10) Il n’y a pas de 2e vague
Dans une vidéo du 12 mai de l’IHU: « On voit que cet épisode est en train de se résoudre et qu’il n’y a nulle part de deuxième vague… L’épidémie est en train de se terminer. »
11) Je n’ai jamais prononcé les mots « 2e vague »
Convoqué par la commission d’enquête Covid-19 de l’Assemblée nationale française, le microbiologiste déclarait le 24 juin 2020: « je n’ai jamais prononcé les mots deuxième vague ».
12) Ceci n’est pas une 2e vague
Le 24 septembre, dans un courrier au président de la commission médicale de l’Assistance publique-Hôpitaux de Marseille, Didier Raoult reprochait à ses confrères de diffuser « des messages alarmistes ». À ce moment, les contaminations étaient en forte hausse à Marseille, tout comme le taux d’occupation des lits en réanimation. Raoult affirmait que cette évolution « ne témoigne pas d’un flux particulier ».
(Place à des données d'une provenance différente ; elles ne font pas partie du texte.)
(** CTR is malleable: a flipped ciphertext bit flips the same plaintext
    bit and nothing else. *)
Lemma subtleAesCtr_flipBit (key : CryptoKey) (counter a : Uint8Array) (i bit : nat) :
  subtleAesCtr key counter (flipBit a i bit)
  = flipBit (subtleAesCtr key counter a) i bit.
Proof.
  unfold subtleAesCtr. rewrite length_flipBit. generalize 0%nat as s. revert i.
  induction a as [|x a IH]; intros i s; [now rewrite !flipBit_nil|].
  destruct i as [|i].
  - rewrite flipBit_head. cbn [length seq combine map fst snd].
    rewrite flipBit_head. f_equal. apply xor_swap.
  - rewrite flipBit_tail. cbn [length seq combine map fst snd].
    rewrite flipBit_tail. f_equal. apply IH.
Qed.

Lemma ctrStream_flipBit (blocks : nat) (key : CryptoKey) (iv a : Uint8Array) (i bit : nat) :
  ctrStream blocks key iv (flipBit a i bit)
  = (flipBit (fst (ctrStream blocks key iv a)) i bit,
     snd (ctrStream blocks key iv a)).
Proof.
  revert iv a i. induction blocks as [|k IH]; intros iv a i.
  { cbn [ctrStream fst snd]. now rewrite flipBit_nil. }
  destruct (Nat.le_gt_cases (length a) i) as [Hout|Hin].
  - rewrite flipBit_beyond by assumption.
    rewrite flipBit_beyond; [now destruct (ctrStream (S k) key iv a)|].
    rewrite length_ctrStream. lia.
  - cbn [ctrStream fst snd].
    destruct (Nat.lt_ge_cases i 16) as [Hlt|Hge].
    + rewrite firstn_flipBit_lt, skipn_flipBit_lt by assumption.
      rewrite subtleAesCtr_flipBit. f_equal.
      rewrite flipBit_app_l; [reflexivity|].
      rewrite length_subtleAesCtr, length_firstn. lia.
    + rewrite firstn_flipBit_ge, skipn_flipBit_ge by assumption.
      rewrite IH. cbn [fst snd]. f_equal.
      rewrite flipBit_app_r; rewrite length_subtleAesCtr, length_firstn;
        replace (Nat.min 16 (length a)) with 16%nat by lia; [reflexivity | lia].
Qed.

Lemma decryptAES128CTR_flipBit (key : CryptoKey) (iv a : Uint8Array) (i bit : nat) :
  decryptAES128CTR key iv (flipBit a i bit)
  = (flipBit (fst (decryptAES128CTR key iv a)) i bit,
     snd (decryptAES128CTR key iv a)).
Proof.
  rewrite !decryptAES128CTR_stream. unfold len. rewrite length_flipBit.
  apply ctrStream_flipBit.
Qed.

(** Decrypting the first block alone gives the first block of the
    decryption of the whole. *)
Lemma decrypt_first_block (key : CryptoKey) (iv a : Uint8Array) :
  (16 <= length a)%nat ->
  fst (decryptAES128CTR key iv (firstn 16 a))
  = firstn 16 (fst (decryptAES128CTR key iv a)).
Proof.
  intros Hlen. rewrite (decryptAES128CTR_stream key iv a).
  pose proof (blockCount_bound (length a)) as Hb. fold (len a) in Hb.
  destruct (blockCount (len a)) as [|k]; [lia|].
  cbn [ctrStream fst].
  assert (Hl : length (subtleAesCtr key iv (firstn 16 a)) = 16%nat).
  { rewrite length_subtleAesCtr, length_firstn. lia. }
  rewrite firstn_app, Hl, Nat.sub_diag, firstn_O, app_nil_r.
  rewrite (@firstn_all2 _ 16 (subtleAesCtr key iv (firstn 16 a))) by lia.
  rewrite decryptAES128CTR_one_block by (rewrite length_firstn; lia).
  reflexivity.
Qed.

Lemma getUint32_firstn (a : Uint8Array) (k : nat) :
  (4 <= k)%nat -> getUint32 (firstn k a) 0 = getUint32 a 0.
Proof.
  intros Hk. unfold getUint32. cbn [Nat.add].
  assert (H : forall i, (i < 4)%nat -> nth i (firstn k a) Byte.x00 = nth i a Byte.x00).
  { intros i Hi. rewrite <- (firstn_skipn k a) at 2.
    destruct (Nat.lt_ge_cases i (length (firstn k a))) as [Hlt|Hge].
    - now rewrite app_nth1.
    - rewrite nth_overflow by assumption.
      rewrite length_firstn in Hge.
      assert (length a <= i)%nat by lia.
      rewrite firstn_skipn. now rewrite nth_overflow. }
  now rewrite !H by lia.
Qed.

Lemma padded_length_multiple (l : Z) :
  0 <= l -> (4 + (1 + l + calculatePadding l false)) mod 16 = 0.
Proof.
  intros Hl. unfold calculatePadding, MIN_PADDING, AES_BLOCK_SIZE.
  clear - Hl. Z.div_mod_to_equations. lia.
Qed.

Lemma slice_prefix (a b : Uint8Array) (n : Z) :
  n = len a -> slice (a ++ b) 0 n = a.
Proof.
  intros ->. pose proof (slice_middle [] a b) as H.
  change (len []) with 0 in H. now rewrite Z.add_0_l in H.
Qed.

Lemma slice_suffix (a b : Uint8Array) (s e : Z) :
  s = len a -> e = len a + len b -> slice (a ++ b) s e = b.
Proof.
  intros -> ->. pose proof (slice_middle a b []) as H.
  now rewrite app_nil_r in H.
Qed.

Lemma slice_inner (a b c : Uint8Array) (s e : Z) :
  s = len a -> e = len a + len b -> slice (a ++ b ++ c) s e = b.
Proof. intros -> ->. apply slice_middle. Qed.
(* ===== verification/_CoqProject ===== *)
-Q . S2P
Prelude.v
Spinlock.v
ProcTable.v
CString.v
Proc.v
ProcInv.v
ProcSpec.v
ProcSched.v
ProcLife.v
ProcCtl.v
ProcExit.v
Machine.v
Boot.v
Example.v
ProcProps.v
ProcLive.v
Kalloc.v
Vm.v
VmSpec.v
VmUser.v
VmCopy.v
VmOut.v
VmProps.v
Seg.v
Bytes.v
Kern.v
Bio.v
Log.v
LogProps.v
Fs.v
FsSpec.v
FsDemo.v
FsBlocks.v
FsInode.v
FsData.v
FsPath.v
Pipe.v
Syscall.v
File.v
Sysfile.v
Exec.v
ExecProps.v
Printf.v
Listing.v
Sysproc.v
Trap.v
Mkfs.v
MkfsProps.v
MkfsBuild.v
MkfsRead.v
Cga.v
Console.v
Ports.v
ConsIntr.v
Kbd.v
Irq.v
Uart.v
Lapic.v
Mp.v
Ata.v
Ide.v
Bootmain.v
Date.v
Grep.v
Sh.v
ShProps.v
ShRound.v
ShRun.v
Utils.v
ShMain.v
Umalloc.v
Précisons qu’en France, les experts prévenaient depuis juillet qu’une deuxième vague était probable. La courbe avait commencé à remonter vers le haut en août. Début septembre, juste avant la lettre de Raoult, le nombre de cas avait doublé en deux semaines.
13) Je ne peux pas m’exprimer sur la seconde vague
Dans une entrevue publiée le 9 octobre par le quotidien Midi Libre, il déclarait: « Je ne peux m’exprimer sur la seconde vague, je ne sais pas ce que c’est ».
14) 20% moins de morts? Faux
Pendant son intervention du 24 juin devant les députés, il avait également affirmé : « On rapporte 4500 personnes qui ont été hospitalisées à Paris et [on] voit qu’il y a 20% de moins de morts avec l’hydroxychloroquine. »
Or, l’affirmation était déjà douteuse en juin 2020: aucune étude ne permettait à ce moment d’affirmer que l’hydroxychloroquine avait un impact aussi puissant. Depuis, plus d’une centaine d’études à travers le monde sont arrivées à des résultats au mieux mitigés (elles sont incapables de démontrer si le médicament a un impact supérieur au placebo), au pire négatifs.
15) Anthony Fauci a vanté l’hydroxychlooquine? Faux
Dans le pseudo-documentaire Hold Up, mis en ligne le 11 novembre, Raoult affirme que « ceux qui ont les premiers parlé de l’hydroxychloroquine dans le coronavirus, c’est pour le SRAS [syndrome respiratoire aigu sévère, en 2005], c’est Anthony Fauci, quand même. Il le dit plus, mais à l’époque, il disait, pour le SRAS le meilleur traitement de tous est l’hydroxychloroquine ».
Cette affirmation est fausse. L’Agence France-Presse avait établi, en août 2020, qu’il s’agissait d’une fausse nouvelle qui avait circulé au cours des semaines précédentes. L’hydroxychloroquine n’avait pas été testée chez des patients atteints du SRAS, et des études sur des souris n’ont pas montré d’efficacité.
16) Les vaccins: de la science-fiction
Le 18 novembre, Didier Raoult affirmait à l’animateur Jean-Marc Morandini : « Il n’y a pas de vaccin aujourd’hui, c’est de la science fiction! »
Le 7 décembre, il répétait sur CNews que les vaccins contre le Covid-19 relèvent de la « science-fiction ».
17) Je n’ai pas pas d’opinion
Dans l’entretien à La Provence cité plus tôt, il déclarait aussi: « Les seules données qui m’intéressent, ce sont les données d’observation, je n’ai pas d’opinion ».
Dans une entrevue accordée à Stéphan Bureau, à Radio-Canada le 26 mai 2021, il affirmait: « je suis très factuel ».